- [Exercise prompt] From the data below, copy exactly the lines that lie between the one holding "(** ** State *)" and the one holding "Definition new_wm (worker", including both, and nothing more.
=== Section Start ===
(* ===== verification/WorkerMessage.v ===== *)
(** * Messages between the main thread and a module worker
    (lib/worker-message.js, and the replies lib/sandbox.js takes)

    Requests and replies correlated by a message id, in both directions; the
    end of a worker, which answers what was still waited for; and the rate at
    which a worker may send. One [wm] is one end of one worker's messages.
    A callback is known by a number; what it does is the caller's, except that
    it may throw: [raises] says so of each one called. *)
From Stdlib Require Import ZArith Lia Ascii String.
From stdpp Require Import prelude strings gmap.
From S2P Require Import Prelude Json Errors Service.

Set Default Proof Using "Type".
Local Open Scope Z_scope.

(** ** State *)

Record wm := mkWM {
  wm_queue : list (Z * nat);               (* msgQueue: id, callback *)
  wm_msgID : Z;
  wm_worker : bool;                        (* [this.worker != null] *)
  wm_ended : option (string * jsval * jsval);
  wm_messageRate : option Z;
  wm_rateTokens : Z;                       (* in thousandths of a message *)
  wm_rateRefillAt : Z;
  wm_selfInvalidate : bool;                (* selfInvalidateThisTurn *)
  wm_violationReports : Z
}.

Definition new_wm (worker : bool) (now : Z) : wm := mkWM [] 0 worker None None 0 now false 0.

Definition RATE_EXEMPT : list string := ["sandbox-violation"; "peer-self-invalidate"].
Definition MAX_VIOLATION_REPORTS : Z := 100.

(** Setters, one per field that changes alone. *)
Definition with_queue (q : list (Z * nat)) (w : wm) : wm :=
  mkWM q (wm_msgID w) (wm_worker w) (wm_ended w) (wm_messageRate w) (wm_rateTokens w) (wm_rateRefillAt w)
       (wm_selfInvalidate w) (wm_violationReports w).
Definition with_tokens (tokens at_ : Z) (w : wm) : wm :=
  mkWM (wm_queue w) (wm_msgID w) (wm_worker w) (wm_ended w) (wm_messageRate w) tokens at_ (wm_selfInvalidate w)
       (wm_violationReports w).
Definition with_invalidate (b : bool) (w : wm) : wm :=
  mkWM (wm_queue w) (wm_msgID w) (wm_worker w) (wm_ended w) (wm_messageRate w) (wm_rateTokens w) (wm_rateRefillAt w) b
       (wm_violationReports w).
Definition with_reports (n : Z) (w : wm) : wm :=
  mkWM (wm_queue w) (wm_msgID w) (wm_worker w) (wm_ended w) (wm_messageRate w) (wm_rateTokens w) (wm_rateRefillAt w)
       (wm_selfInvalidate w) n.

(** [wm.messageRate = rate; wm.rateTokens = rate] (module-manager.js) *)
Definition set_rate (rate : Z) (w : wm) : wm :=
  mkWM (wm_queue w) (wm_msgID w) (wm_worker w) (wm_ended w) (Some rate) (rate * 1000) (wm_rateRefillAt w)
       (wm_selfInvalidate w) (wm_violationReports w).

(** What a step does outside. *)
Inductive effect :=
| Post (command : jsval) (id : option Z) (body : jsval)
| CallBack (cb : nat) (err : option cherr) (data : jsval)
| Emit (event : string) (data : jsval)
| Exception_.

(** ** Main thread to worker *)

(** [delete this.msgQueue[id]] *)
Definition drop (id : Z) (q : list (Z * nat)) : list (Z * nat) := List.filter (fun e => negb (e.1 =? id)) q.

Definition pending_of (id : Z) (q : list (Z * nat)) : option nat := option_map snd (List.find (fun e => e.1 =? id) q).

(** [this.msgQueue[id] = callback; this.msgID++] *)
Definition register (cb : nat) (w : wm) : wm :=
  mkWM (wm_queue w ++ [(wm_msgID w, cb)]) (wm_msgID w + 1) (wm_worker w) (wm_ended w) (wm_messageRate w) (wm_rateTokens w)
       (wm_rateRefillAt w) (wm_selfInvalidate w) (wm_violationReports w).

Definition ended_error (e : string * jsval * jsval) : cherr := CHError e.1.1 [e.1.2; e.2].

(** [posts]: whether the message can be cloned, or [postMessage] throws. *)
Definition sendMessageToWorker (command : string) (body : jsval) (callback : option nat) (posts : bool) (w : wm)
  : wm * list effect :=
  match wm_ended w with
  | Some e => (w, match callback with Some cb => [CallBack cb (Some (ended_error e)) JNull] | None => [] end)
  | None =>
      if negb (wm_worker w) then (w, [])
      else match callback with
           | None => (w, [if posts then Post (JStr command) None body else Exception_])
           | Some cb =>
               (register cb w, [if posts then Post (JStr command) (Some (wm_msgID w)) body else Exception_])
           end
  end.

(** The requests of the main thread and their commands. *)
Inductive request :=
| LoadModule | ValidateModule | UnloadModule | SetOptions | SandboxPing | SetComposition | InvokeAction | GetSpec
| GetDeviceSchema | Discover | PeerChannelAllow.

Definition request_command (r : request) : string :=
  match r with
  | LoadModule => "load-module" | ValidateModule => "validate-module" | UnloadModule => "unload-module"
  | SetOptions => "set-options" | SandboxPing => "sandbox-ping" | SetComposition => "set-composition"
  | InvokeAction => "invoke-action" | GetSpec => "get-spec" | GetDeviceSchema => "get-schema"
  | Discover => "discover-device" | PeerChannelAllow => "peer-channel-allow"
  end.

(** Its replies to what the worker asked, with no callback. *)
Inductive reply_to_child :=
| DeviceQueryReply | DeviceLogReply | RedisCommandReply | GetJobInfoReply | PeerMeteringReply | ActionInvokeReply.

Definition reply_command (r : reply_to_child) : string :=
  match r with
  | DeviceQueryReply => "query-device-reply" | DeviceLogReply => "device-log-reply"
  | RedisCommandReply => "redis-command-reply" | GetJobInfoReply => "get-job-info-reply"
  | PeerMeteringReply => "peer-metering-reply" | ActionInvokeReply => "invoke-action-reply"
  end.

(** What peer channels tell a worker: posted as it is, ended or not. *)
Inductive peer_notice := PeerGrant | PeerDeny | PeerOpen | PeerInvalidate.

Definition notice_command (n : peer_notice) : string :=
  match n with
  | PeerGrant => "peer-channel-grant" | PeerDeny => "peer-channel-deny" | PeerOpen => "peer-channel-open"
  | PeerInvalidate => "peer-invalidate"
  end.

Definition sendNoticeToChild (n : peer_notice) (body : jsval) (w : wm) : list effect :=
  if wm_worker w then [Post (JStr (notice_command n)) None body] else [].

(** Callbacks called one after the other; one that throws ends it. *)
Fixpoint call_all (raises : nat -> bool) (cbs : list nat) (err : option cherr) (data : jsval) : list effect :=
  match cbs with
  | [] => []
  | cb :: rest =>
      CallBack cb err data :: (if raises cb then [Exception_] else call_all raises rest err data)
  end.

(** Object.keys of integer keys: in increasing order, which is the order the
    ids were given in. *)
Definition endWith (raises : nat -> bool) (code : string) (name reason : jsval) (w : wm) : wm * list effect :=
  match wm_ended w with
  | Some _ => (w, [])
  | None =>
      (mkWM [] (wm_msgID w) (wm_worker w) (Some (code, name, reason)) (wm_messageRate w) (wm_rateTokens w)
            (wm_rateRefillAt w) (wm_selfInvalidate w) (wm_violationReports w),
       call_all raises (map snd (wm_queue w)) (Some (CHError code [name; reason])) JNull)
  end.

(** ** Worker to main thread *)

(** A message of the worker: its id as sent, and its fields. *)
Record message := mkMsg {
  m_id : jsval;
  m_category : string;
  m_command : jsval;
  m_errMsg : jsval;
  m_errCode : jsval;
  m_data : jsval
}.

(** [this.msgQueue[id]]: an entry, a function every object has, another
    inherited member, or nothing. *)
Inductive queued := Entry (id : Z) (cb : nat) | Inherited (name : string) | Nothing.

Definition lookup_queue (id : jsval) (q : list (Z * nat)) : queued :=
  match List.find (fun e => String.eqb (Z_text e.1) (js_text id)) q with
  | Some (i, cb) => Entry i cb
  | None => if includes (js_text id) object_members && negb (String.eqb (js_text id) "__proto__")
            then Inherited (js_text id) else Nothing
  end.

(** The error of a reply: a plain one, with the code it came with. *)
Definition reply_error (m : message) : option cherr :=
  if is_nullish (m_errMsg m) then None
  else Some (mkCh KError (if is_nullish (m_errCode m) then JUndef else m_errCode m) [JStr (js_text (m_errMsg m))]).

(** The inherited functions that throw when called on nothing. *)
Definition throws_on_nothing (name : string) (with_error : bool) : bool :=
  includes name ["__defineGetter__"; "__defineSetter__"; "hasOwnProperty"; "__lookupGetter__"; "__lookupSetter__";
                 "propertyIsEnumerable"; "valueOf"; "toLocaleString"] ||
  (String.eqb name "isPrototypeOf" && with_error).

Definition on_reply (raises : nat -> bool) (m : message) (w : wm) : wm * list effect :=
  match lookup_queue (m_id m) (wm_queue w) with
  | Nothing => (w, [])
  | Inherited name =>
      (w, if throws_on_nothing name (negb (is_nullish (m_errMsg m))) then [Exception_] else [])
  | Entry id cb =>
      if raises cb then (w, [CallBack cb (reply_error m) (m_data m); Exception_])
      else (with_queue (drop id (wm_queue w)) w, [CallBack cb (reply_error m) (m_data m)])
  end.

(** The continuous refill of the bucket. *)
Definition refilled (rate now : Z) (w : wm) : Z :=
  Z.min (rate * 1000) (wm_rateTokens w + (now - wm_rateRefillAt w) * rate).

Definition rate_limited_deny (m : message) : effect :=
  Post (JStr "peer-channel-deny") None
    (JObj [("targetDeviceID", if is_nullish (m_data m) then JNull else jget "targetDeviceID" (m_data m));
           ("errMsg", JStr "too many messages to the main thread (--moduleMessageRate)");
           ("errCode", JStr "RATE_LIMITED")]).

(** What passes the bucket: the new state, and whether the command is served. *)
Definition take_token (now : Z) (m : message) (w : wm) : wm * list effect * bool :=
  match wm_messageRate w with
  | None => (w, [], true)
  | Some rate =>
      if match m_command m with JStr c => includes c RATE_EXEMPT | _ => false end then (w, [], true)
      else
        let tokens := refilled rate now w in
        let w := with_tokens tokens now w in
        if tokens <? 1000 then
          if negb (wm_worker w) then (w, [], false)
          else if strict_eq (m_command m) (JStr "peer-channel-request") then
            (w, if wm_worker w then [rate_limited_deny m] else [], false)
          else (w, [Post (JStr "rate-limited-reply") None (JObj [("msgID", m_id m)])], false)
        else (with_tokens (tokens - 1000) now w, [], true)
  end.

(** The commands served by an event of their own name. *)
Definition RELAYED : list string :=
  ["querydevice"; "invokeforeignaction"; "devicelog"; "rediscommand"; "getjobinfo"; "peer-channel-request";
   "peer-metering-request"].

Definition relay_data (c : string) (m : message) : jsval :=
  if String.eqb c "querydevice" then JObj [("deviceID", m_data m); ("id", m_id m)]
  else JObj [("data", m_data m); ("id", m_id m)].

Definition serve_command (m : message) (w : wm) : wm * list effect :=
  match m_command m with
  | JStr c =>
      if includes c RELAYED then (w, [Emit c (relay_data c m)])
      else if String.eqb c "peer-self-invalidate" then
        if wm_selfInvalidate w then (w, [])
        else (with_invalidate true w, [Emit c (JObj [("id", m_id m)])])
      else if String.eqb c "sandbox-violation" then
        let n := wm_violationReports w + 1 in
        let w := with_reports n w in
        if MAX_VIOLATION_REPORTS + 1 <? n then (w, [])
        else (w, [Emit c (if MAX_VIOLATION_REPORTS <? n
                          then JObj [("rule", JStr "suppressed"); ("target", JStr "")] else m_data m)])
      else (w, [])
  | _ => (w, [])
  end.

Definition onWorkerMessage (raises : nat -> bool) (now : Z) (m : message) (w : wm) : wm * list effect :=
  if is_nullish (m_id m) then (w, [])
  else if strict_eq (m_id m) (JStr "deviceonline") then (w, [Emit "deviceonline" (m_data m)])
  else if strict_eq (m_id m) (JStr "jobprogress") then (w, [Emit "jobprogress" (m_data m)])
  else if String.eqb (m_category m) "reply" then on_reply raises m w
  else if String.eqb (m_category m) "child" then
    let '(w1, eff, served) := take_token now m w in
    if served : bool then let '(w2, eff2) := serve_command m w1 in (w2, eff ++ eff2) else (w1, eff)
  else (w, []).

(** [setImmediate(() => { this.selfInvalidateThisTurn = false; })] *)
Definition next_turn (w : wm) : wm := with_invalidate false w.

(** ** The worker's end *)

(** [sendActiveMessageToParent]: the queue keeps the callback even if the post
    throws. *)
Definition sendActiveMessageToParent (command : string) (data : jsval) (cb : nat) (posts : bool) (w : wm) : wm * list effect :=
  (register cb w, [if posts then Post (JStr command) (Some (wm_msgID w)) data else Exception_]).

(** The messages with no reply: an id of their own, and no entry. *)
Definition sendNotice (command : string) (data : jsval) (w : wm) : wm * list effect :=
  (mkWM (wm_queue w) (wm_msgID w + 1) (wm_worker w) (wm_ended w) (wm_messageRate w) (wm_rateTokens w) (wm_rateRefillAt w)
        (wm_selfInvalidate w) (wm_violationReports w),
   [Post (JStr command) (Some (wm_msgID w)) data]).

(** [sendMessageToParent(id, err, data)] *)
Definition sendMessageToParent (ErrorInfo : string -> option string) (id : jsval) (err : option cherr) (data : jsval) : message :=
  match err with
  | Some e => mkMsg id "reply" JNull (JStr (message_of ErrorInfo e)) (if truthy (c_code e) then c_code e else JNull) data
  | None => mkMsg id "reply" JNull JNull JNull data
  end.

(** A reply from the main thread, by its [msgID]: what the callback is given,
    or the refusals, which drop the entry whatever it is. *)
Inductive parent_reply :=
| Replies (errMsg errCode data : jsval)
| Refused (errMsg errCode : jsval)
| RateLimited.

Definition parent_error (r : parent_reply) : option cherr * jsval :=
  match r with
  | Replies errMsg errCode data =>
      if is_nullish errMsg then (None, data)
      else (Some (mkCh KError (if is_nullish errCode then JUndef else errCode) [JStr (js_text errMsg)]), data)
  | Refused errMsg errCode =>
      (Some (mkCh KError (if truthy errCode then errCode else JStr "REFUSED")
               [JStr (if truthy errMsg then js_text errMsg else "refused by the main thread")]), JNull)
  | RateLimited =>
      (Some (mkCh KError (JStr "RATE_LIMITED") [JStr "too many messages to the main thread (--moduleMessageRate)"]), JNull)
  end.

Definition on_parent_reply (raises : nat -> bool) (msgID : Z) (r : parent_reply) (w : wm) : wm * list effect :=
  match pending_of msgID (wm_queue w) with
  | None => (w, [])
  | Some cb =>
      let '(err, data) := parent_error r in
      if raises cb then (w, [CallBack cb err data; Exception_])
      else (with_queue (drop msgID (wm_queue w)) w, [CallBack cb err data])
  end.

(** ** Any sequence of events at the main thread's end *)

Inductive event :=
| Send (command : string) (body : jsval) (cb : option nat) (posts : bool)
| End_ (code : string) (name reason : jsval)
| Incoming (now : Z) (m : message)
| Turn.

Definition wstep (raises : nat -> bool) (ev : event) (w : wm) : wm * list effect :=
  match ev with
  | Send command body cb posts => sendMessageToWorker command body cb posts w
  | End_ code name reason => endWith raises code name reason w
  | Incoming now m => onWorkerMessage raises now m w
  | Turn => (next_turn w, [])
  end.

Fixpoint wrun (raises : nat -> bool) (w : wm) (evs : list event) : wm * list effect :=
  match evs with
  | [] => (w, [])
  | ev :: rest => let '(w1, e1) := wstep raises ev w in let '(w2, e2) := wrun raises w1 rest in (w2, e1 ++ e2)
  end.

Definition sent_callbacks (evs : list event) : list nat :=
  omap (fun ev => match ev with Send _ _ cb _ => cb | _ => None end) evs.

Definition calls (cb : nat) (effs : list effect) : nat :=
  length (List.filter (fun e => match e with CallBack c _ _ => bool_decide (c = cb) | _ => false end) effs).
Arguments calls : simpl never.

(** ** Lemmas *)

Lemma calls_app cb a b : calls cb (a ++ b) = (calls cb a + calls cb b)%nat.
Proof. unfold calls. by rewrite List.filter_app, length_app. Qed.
=== Section End ===
- [Completed task]
(** ** State *)

Record wm := mkWM {
  wm_queue : list (Z * nat);               (* msgQueue: id, callback *)
  wm_msgID : Z;
  wm_worker : bool;                        (* [this.worker != null] *)
  wm_ended : option (string * jsval * jsval);
  wm_messageRate : option Z;
  wm_rateTokens : Z;                       (* in thousandths of a message *)
  wm_rateRefillAt : Z;
  wm_selfInvalidate : bool;                (* selfInvalidateThisTurn *)
  wm_violationReports : Z
}.

Definition new_wm (worker : bool) (now : Z) : wm := mkWM [] 0 worker None None 0 now false 0.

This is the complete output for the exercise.